PP51D-1157:
Lake Level Changes in the Mono Basin During the Last Deglacial Period

Friday, 19 December 2014
Xianfeng Wang, Earth Observatory of Singapore, Singapore, Singapore, Guleed Ali, Columbia University in the City of New York, New York, NY, United States, Sidney R Hemming, Lamont-Doherty Earth Observ, Palisades, NY, United States, Susan R H Zimmerman, Lawrence Livermore National Laboratory, Livermore, CA, United States, Scott W Stine, California State University East Bay, Hayward, CA, United States and Gary Hemming, Queens College, School of Earth and Environmental, Queens, NY, United States
Abstract:
Mono Basin, located in the southwestern corner of the US Great Basin, has long been known to have experienced large lake level changes, particularly during the last deglaciation. But until recently it was not possible to establish a reliable lake level time series. We discovered many visually clean, white, shiny, dense calcite samples in the basin, associated with tufa deposits from high terraces. Their low thorium, but high uranium contents allow precise and reproducible U/Th age determinations. A highly resolved history of a minimum lake level through the last deglaciation can therefore be inferred based on sample locations and their ages.

We found that the lake level reached ~2030 m asl at ~20.4 ka, evidenced by calcite coatings on a tufa mound at the upper Wilson Creek. The lake then rose to ~2075 m by ~19.1 ka, shown by calcite cements on conglomerates from the Hansen Cut terrace. The lake climbed to at least ~2140 m at ~15.9 ka, indicated by beach calcites from the east Sierra slope. Such timing of the highest lake stand, occurring within Heinrich Stadial 1, is reinforced by U/Th dates on calcite coatings from widespread locations in the basin, including the Bodie Hills and Cowtrack Mountains. The lake then dropped rapidly to ~2075 m at ~14.5 ka. It stood near this height over the next ~300 years, evidenced by a few-centimeter thick, laminated calcite rims on the Goat Ranch tufa mounds. It subsequently plunged to ~2007 m at ~13.8 ka, indicated by calcite coatings from cemetery road tufa mounds. The lake level came back to ~2030 m at ~12.9 ka, as seen in upper Wilson Creek tufa mounds. The lake level had a few fluctuations within the Younger Dryas, and even shot up to ~2075 m at ~12.0 ka. It then fell to levels in accord with Holocene climatic conditions.

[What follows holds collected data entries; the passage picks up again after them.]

(** One step of a run: an operation cut off after [n] of its writes, or the lock
    changing hands. *)
Inductive loop_step (s : RunStore) : RunStore → Prop :=
| step_writes runId token ws n s' :
    issues s runId token ws → execute sha256hex runId token s (take n ws) = Ok s' → loop_step s s'
| step_acquire runId record s' : acquireLock s runId record = Ok s' → loop_step s s'
| step_release runId token s' : releaseLock s runId token = Ok s' → loop_step s s'
| step_recover_lock hostname alive runId reason force time s' :
    recoverLock hostname alive s runId reason force time = Ok s' → loop_step s s'.

Lemma issues_evolve s runId token ws l :
  issues s runId token ws → WLedger l ∈ ws → LedgerEvolves (run_ledger s) l.
Proof.
  intros H. destruct H as [i t tl ws next H|i req uuid t0 t tl ws next H|i t tl ws next H|i t tl ws next H
    |i now t tl ws next H|i t tl ws r H|i t tl ws H|d engine time recorded tl ws next H|d engine time recorded tl ws H
    |d c i now pn time tl ws next H|c l' es H|c ext now engine l' sk H|i engine t tl ws next H|i engine t tl ws next H
    |i engine x t tl ws next H|i engine note ev t tl ws next H|str i engine holder fp t tl|i reason select t tl
    |engine t tl v Hv|d live engine t tl v Hv|c proved t v Hv|c st tl v Hv Hst|now v Hv|c ext chain t tl v Hv Hh _|tl ws prior H].
  - apply enter_Ok in H as (e & k & _ & _ & _ & He & Hs & Hn & ->). cbv zeta in Hn.
    rewrite !elem_of_cons, elem_of_nil. intros [[= ->]|[?|[]]]; [|done]. rewrite Hn.
    eapply held_run_evolves; [exact He|done..|]. by apply hold_evolves.
  - unfold waitItem in H. inv_bind H. apply enter_Ok in H as (e & k & _ & _ & _ & He & Hs & Hn & ->). cbv zeta in Hn.
    rewrite !elem_of_cons, elem_of_nil. intros [[= ->]|[?|[]]]; [|done]. rewrite Hn.
    eapply held_run_evolves; [exact He|done..|]. by apply hold_evolves.
  - intros Hl. by eapply invalidate_evolves.
  - apply abandon_Ok in H as (e & k & _ & _ & _ & He & Hs & Hn & ->). cbv zeta in Hn.
    rewrite !elem_of_cons, elem_of_nil. intros [[= ->]|[?|[]]]; [|done]. rewrite Hn.
    eapply held_run_evolves; [exact He|done..|]. by apply hold_evolves.
  - apply resume_Ok in H as (e & r & k & _ & _ & _ & _ & He & _ & _ & [(_ & _ & g & _ & Hn & ->)|(q & _ & H)]).
    + rewrite !elem_of_cons, elem_of_nil. intros [?|[[= ->]|[?|[]]]]; [done| |done]. cbv zeta in Hn. rewrite Hn.
      eapply held_run_evolves; [exact He|done..|]. by apply hold_evolves.
    + intros Hl. by eapply invalidate_evolves.
  - unfold recordAuthorityAmendment in H. inv_bind H. destruct (nonBlank _); [|done]. injection H as <- <-.
    rewrite !elem_of_cons, elem_of_nil. intros [?|[[= ->]|[]]]; [done|]. etrans; [apply (read_evolves sha256hex)|].
    destruct (pause_upgrade_frame (readLedger sha256hex s)) as (Hi & Hst & _ & _ & Hat & _).
    apply items_evolve; simpl; rewrite ?Hi; [done..|]. intros k e He. by exists e.
  - unfold handoffRun in H. destruct (existsb _ _); [done|]. inv_bind H. case_decide; [done|]. injection H as <-.
    rewrite !elem_of_cons, elem_of_nil. intros [?|[?|[]]]; done.
  - apply pass_evolves in H as [He Hw]. intros Hl. by rewrite (Hw _ Hl).
  - intros Hl. by eapply catchUp_evolves.
  - apply transition_evolves in H as [He Hw]. intros Hl. by rewrite (Hw _ Hl).
  - rewrite elem_of_cons. intros [[= ->]|Hl]; [|by apply list_elem_of_fmap in Hl as (? & ? & _)].
    etrans; [apply (read_evolves sha256hex)|]. apply keeps_evolves. by eapply step_keeps.
  - rewrite list_elem_of_singleton. intros [= ->]. etrans; [apply (read_evolves sha256hex)|]. by eapply skips_evolve.
  - by apply (shift_evolves _ _ _ _ _ _ _ _ _ _ _ _ H).
  - by apply (shift_evolves _ _ _ _ _ _ _ _ _ _ _ _ H).
  - by apply (shift_evolves _ _ _ _ _ _ _ _ _ _ _ _ H).
  - by apply (shift_evolves _ _ _ _ _ _ _ _ _ _ _ _ H).
  - apply takeover_evolves.
  - apply supersede_evolves.
  - by apply expiry_evolves, view_evolves.
  - by apply reopen_evolves, view_evolves.
  - intros Hl. etrans; [by apply view_evolves|]. by eapply refresh_evolves.
  - intros Hl. etrans; [by apply view_evolves|]. by eapply cooled_evolves.
  - intros Hl. etrans; [by apply view_evolves|]. by eapply expired_evolves.
  - intros Hl. etrans; [by apply view_evolves|]. by eapply deadlock_evolves.
  - by eapply superseded_stop_evolves.
Qed.
Lemma advance_waits c l : hasAdvanceStillNeeded c l = true ↔ AdvanceWaits c l.
Proof.
  unfold hasAdvanceStillNeeded, AdvanceWaits, observedIdentities. rewrite existsb_elem. split.
  - intros (it & Hin & H). destruct (oget (items l) (ci_id it)) as [e|] eqn:He; [|done]. destruct (isDoneOrAbandoned (state e)) eqn:Hd; [done|].
    case_decide as Hn; [done|]. destruct (last_reconciliation l) as [r|] eqn:Hr; [|done]. exists it, e, r.
    cbn in *. do 5 (split; [done|]). intros i Hi. by rewrite Hi in H.
  - intros (it & e & r & Hin & He & Hd & Hr & Hn & Ho). exists it. split; [done|]. rewrite He, Hd, Hr. cbn. rewrite Hn, decide_False by (intros H; by apply H).
    destruct (oget (rec_observed r) (ci_id it)) as [i|] eqn:Hi; [by apply Ho|done].
Qed.

Section Ends.
Context (cycle : nat → RunStore → RunStore * result LoopError SupervisorCycleResult) (sha256hex : string → string) (limit : nat)
  (maxCycles : option nat).

(** The cycle said nothing final. *)
Definition GoesOn (r : SupervisorCycleResult) : Prop :=
  cr_stop r = None ∧ cr_cooling r = None ∧ cr_holdOutstanding r = false ∧ cr_allDone r = false.

(** What cycle [S n] ends the drive with, in the order of precedence. *)
Inductive EndsAt (s : RunStore) (n : nat) : result LoopError DriveEnd → Prop :=
| ends_error e : resultAt cycle s n = Err e → EndsAt s n (Err e)
| ends_stop r st : resultAt cycle s n = Ok r → cr_stop r = Some st → EndsAt s n (Ok (EndStop st))
| ends_cooling r c : resultAt cycle s n = Ok r → cr_stop r = None → cr_cooling r = Some c → EndsAt s n (Ok (EndCooling c))
| ends_hold r :
    resultAt cycle s n = Ok r → cr_stop r = None → cr_cooling r = None → cr_holdOutstanding r = true →
    EndsAt s n (Ok (EndHold (cr_heldItemIds r)))
| ends_resolved r :
    resultAt cycle s n = Ok r → cr_stop r = None → cr_cooling r = None → cr_holdOutstanding r = false → cr_allDone r = true →
    EndsAt s n (Ok EndResolved)
| ends_paused r m : resultAt cycle s n = Ok r → GoesOn r → maxCycles = Some m → m ≤ n + 1 → EndsAt s n (Ok EndPaused)
| ends_stalled r q :
    resultAt cycle s n = Ok r → GoesOn r → (∀ m, maxCycles = Some m → n + 1 < m) →
    q = quietFor cycle s (n + 1) → limit ≤ q →
    ¬ AdvanceWaits (run_contract (storeAt cycle s (n + 1))) (readLedger sha256hex (storeAt cycle s (n + 1))) →
    EndsAt s n (Ok (EndNoProgress q)).

Lemma verdict_ends s n v : verdict sha256hex cycle limit maxCycles s n = Some v ↔ EndsAt s n v.
Proof.
  unfold verdict. assert (S n = n + 1) as En by lia. destruct (resultAt cycle s n) as [r|e] eqn:Er.
  2: { split; [intros [= <-]; by constructor|]. destruct 1; congruence. }
  unfold afterCycle. split.
  - intros H. destruct (cr_stop r) as [st|] eqn:Es; [injection H as <-; by eapply ends_stop|].
    destruct (cr_cooling r) as [c|] eqn:Ec; [injection H as <-; by eapply ends_cooling|].
    destruct (cr_holdOutstanding r) eqn:Eh; [injection H as <-; by eapply ends_hold|].
    destruct (cr_allDone r) eqn:Ea; [injection H as <-; by eapply ends_resolved|].
    assert (quietFor cycle s (n + 1) = if cr_progress r then 0 else S (quietFor cycle s n)) as Hq by (rewrite <- En; cbn [quietFor]; by rewrite Er).
    assert (∀ m, maxCycles = Some m → m <=? S n = false → n + 1 < m) as Hm by (intros m _ ?%Nat.leb_gt; lia).
    assert (∀ q, (∀ m, maxCycles = Some m → n + 1 < m) → q = quietFor cycle s (n + 1) →
      (if (limit <=? q) && negb (hasAdvanceStillNeeded (run_contract (storeAt cycle s (S n))) (readLedger sha256hex (storeAt cycle s (S n))))
       then Some (Ok (EndNoProgress q)) else None) = Some v → EndsAt s n v) as Hst.
    { intros q Hp Hq' Hv. destruct (limit <=? q) eqn:El; [|done]. destruct (hasAdvanceStillNeeded _ _) eqn:Ead; [done|]. injection Hv as <-.
      eapply ends_stalled; [done|by repeat split|done|done|by apply Nat.leb_le|]. rewrite <- advance_waits, <- En. congruence. }
    destruct maxCycles as [m|] eqn:Emx; [destruct (m <=? S n) eqn:Em|].
    + injection H as <-. eapply ends_paused; [done|by repeat split|done|]. apply Nat.leb_le in Em. lia.
    + refine (Hst _ _ (eq_sym Hq) H). intros m' [= <-]. by apply Hm.
    + by refine (Hst _ _ (eq_sym Hq) H).
  - intros H. destruct H as [e H|r' st H Hs|r' c H Hs Hc|r' H Hs Hc Hh|r' H Hs Hc Hh Ha|r' m H (Hs & Hc & Hh & Ha) Hm Hle|r' q H (Hs & Hc & Hh & Ha) Hm Hq Hl Hadv];
      rewrite Er in H; injection H as <- || done; rewrite ?Hs, ?Hc, ?Hh, ?Ha; try done.
    + rewrite Hm. assert (m <=? S n = true) as -> by (apply Nat.leb_le; lia). done.
    + rewrite <- En in Hq, Hadv. rewrite <- advance_waits, not_true_iff_false in Hadv. cbn [quietFor] in Hq. rewrite Er in Hq. rewrite Hadv.
      assert ((limit <=? q) = true) as Hlq by by apply Nat.leb_le.
      destruct maxCycles as [m|] eqn:Emx; [assert (m <=? S n = false) as -> by (apply Nat.leb_gt; specialize (Hm m eq_refl); lia)|];
        rewrite <- Hq, Hlq; done.
Qed.
End Ends.

(** C15. A drive ends, and at the first cycle that gives it an end: after at most
    the safety cap of cycles the loop returns, with the error the cycle threw, or
    in this order its stop, its Cooling, its hold, its completion, the caller's
    pause once that many cycles were driven, or the watchdog's verdict once the
    limit of cycles in a row made no progress and no item was left to advance; and
    with the cap only when none of the [cap] cycles ended it. *)
Theorem drive_ends_exactly sha cycle limit maxCycles cap s :
  (∃ k v, k < cap ∧ EndsAt cycle sha limit maxCycles s k v ∧
     (∀ j v', j < k → ¬ EndsAt cycle sha limit maxCycles s j v') ∧
     driveLoop sha cycle limit maxCycles cap 0 0 s = (storeAt cycle s (S k), ended v (S k))) ∨
  ((∀ j v, j < cap → ¬ EndsAt cycle sha limit maxCycles s j v) ∧
     driveLoop sha cycle limit maxCycles cap 0 0 s = (storeAt cycle s cap, Ok (cap, EndCap))).
Proof.
  destruct (loop_from sha cycle limit maxCycles cap 0 s) as [(k & v & Hk & Hv & Hj & Hd)|[Hj Hd]]; [left|right].
  - exists k, v. split; [lia|]. split; [by apply verdict_ends|]. split; [|exact Hd]. intros j v' Hl Hv'%verdict_ends. rewrite Hj in Hv' by lia. done.
  - split; [|exact Hd]. intros j v Hl Hv%verdict_ends. rewrite Hj in Hv by lia. done.
Qed.

(** A cycle that neither progressed nor ended anything. *)
Definition idleResult (r : SupervisorCycleResult) : Prop :=
  cr_progress r = false ∧ cr_stop r = None ∧ cr_cooling r = None ∧ cr_holdOutstanding r = false ∧ cr_allDone r = false.

Lemma idle_quiet cycle s k n :
  (∀ j, k ≤ j < k + n → ∃ r, resultAt cycle s j = Ok r ∧ idleResult r) → n ≤ quietFor cycle s (k + n).
Proof.
  induction n as [|n IH]; intros H; [lia|]. rewrite Nat.add_succ_r. cbn [quietFor].
  destruct (H (k + n)) as (r & -> & [-> _]); [lia|]. apply le_n_S, IH. intros j Hj. apply H. lia.
Qed.

(** C16. The watchdog bounds every stall: once [limit] cycles in a row were idle
    and nothing in the last reconciliation still asks for an advance, the drive
    is over, whatever came before. *)
Theorem stall_bounded sha cycle limit cap s k :
  0 < limit → k + limit ≤ cap →
  (∀ j, k ≤ j < k + limit → ∃ r, resultAt cycle s j = Ok r ∧ idleResult r) →
  hasAdvanceStillNeeded (run_contract (storeAt cycle s (k + limit))) (readLedger sha (storeAt cycle s (k + limit))) = false →
  ∃ n out, n ≤ k + limit ∧ driveLoop sha cycle limit None cap 0 0 s = (storeAt cycle s n, out) ∧ out ≠ Ok (cap, EndCap).
Proof.
  intros Hl Hc Hidle Hadv. destruct limit as [|limit']; [lia|]. set (j := k + limit').
  assert (is_Some (verdict sha cycle (S limit') None s j)) as [v Hv].
  { destruct (Hidle j) as (r & Hr & Hp & Hs & Hco & Hh & Ha); [lia|]. unfold verdict. rewrite Hr. unfold afterCycle.
    rewrite Hs, Hco, Hh, Ha, Hp. assert (S j = k + S limit') as -> by lia. rewrite Hadv.
    assert (limit' ≤ quietFor cycle s j) as Hq by (apply idle_quiet; intros i Hi; apply Hidle; lia).
    assert ((S limit' <=? S (quietFor cycle s j)) = true) as -> by (apply Nat.leb_le; lia). by eexists. }
  destruct (loop_from sha cycle (S limit') None cap 0 s) as [(i & w & Hi & Hw & Hn & Hd)|[Hn _]].
  - exists (S i), (ended w (S i)). split; [|split; [exact Hd|]].
    + destruct (decide (j < i)) as [Hlt|]; [|lia]. rewrite Hn in Hv by lia. done.
    + unfold verdict in Hw. destruct (resultAt cycle s i) as [r|]; [|by simplify_eq]. unfold afterCycle in Hw.
      repeat case_match; simplify_eq; done.
  - rewrite Hn in Hv by lia. done.
Qed.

Relative to the present lake level of ~1950 m, Mono Lake broadly stood high during Heinrich Stadial 1 and Younger Dryas, when the climate was extremely cold over the North Atlantic, and the Asian monsoon was much weakened. When the climate shifted from cold to warm, the lake dropped significantly, during the transition between Heinrich Stadial 1 and the Bølling time interval, and then during the Allerød period. The U/Th ages on the tufa samples therefore not only establish a highly resolved chronology of hydroclimate history in the Mono Basin, but also put the lake level oscillations in a global context.